Thirdly, in the absence of any long-term evidence (beyond 24 months), TLR rates for years 3, 4, and 5 were extrapolated assuming a constant 6 % absolute increase, which was informed by expert opinion estimating a cumulative 40 % TLR rate after primary stenting with BMS after 5 years. The validity of this assumption is confirmed by the recently published 3-year follow-up results from the RESILIENT trial, which indicated freedom from TLR of 75.5 % in the BMS group (equivalent to 24.5 % TLR compared to base case model average 3-year TLR of 27.9 %) .
Lastly, the model does not take into account mortality, as there was no clinical evidence suggesting a difference in survival between Zilver PTX and BMS. This has negligible impact on the reported budget reduction because the difference in cost between Zilver PTX and BMS groups is expected to remain constant with equal mortality.

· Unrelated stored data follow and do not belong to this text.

Lemma known_rev {A : Type} (k : string) (d : list (string * A)) :
  existsb (String.eqb k) (map fst (rev d))
  = existsb (String.eqb k) (map fst d).
Proof.
  apply eq_iff_eq_true. rewrite !existsb_exists.
  split; intros [x [I E]]; exists x; split; trivial;
    rewrite map_rev in *; [now apply in_rev | now apply -> in_rev].
Qed.

Lemma bar_names (d : list (string * Q)) :
  map fst (confidence_bars d)
  = filter (fun l => existsb (String.eqb l) (map fst d))
           ["High"; "Medium"; "Low"].
Proof.
  unfold confidence_bars. cbn [filter flat_map].
  rewrite <- !lookup_known.
  destruct (Py.lookup "High" d), (Py.lookup "Medium" d), (Py.lookup "Low" d);
    reflexivity.
Qed.

Lemma bar_values (d : list (string * Q)) (l : string) (p : Q) :
  In (l, p) (confidence_bars d) -> Py.lookup l d = Some p.
Proof.
  unfold confidence_bars. simpl.
  destruct (Py.lookup "High" d) eqn:H, (Py.lookup "Medium" d) eqn:M,
           (Py.lookup "Low" d) eqn:L; simpl; intuition congruence.
Qed.

(** X19: the confidence bars come in the order High, Medium, Low whatever
    the order of the classes of the model, one for each of the three levels
    the model knows, and each bar shows a probability paired with its
    class. *)
Theorem bars_in_fixed_order :
  forall (class_names : list string) (probabilities : list Q),
    map fst (confidence_bars (prob_dict class_names probabilities))
      = filter (fun l => existsb (String.eqb l)
                           (map fst (combine class_names probabilities)))
               ["High"; "Medium"; "Low"] /\
    (forall l p,
       In (l, p) (confidence_bars (prob_dict class_names probabilities)) ->
       In (l, p) (combine class_names probabilities)).
Proof.
  intros cs ps. split.
  - rewrite bar_names. unfold prob_dict.
    apply filter_ext. intros l. apply known_rev.
  - intros l p I. apply bar_values, lookup_In in I.
    unfold prob_dict in I. now apply in_rev.
Qed.

Example bars_example :
  confidence_bars (prob_dict ["High"; "Low"; "Medium"] [0.1; 0.7; 0.2]%Q)
  = [("High", 0.1); ("Medium", 0.2); ("Low", 0.7)]%Q.
Proof. reflexivity. Qed.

Results from this study lend support to the argument that adoption of a somewhat more costly new technology can improve clinical outcomes while reducing expenditure, making both clinical and economic sense for the health care system to adopt the technology. To realize these benefits, it requires payers’ willingness to take a longer-term view of spending. It also demands that researchers and manufacturers involved with developing technology appreciate that health care budgets are not unlimited. These challenges can be met by both payers and manufacturers, as seen here with the adoption of the Zilver PTX stent in France, resulting in a reimbursement decision that can minimize financial hurdles for providers adopting the technology, ultimately benefiting the French patient.
Conflict of interest
This research was carried out with financial support from Cook Medical. Marc Sapoval and Pierre Julia received an honorary fee for the work involved in expert consultation and manuscript development. Erwin De Cock and Greg de Lissovoy were employed by United BioSource Corporation (UBC) during the execution of this study. UBC provides consulting and other research services to pharmaceutical, device, government, and nongovernment organizations. In this salaried position, they work with a variety of companies and organizations. They receive no payment or honoraria directly from these organizations for services rendered. Sandra Lopes is an employee of William Cook Europe.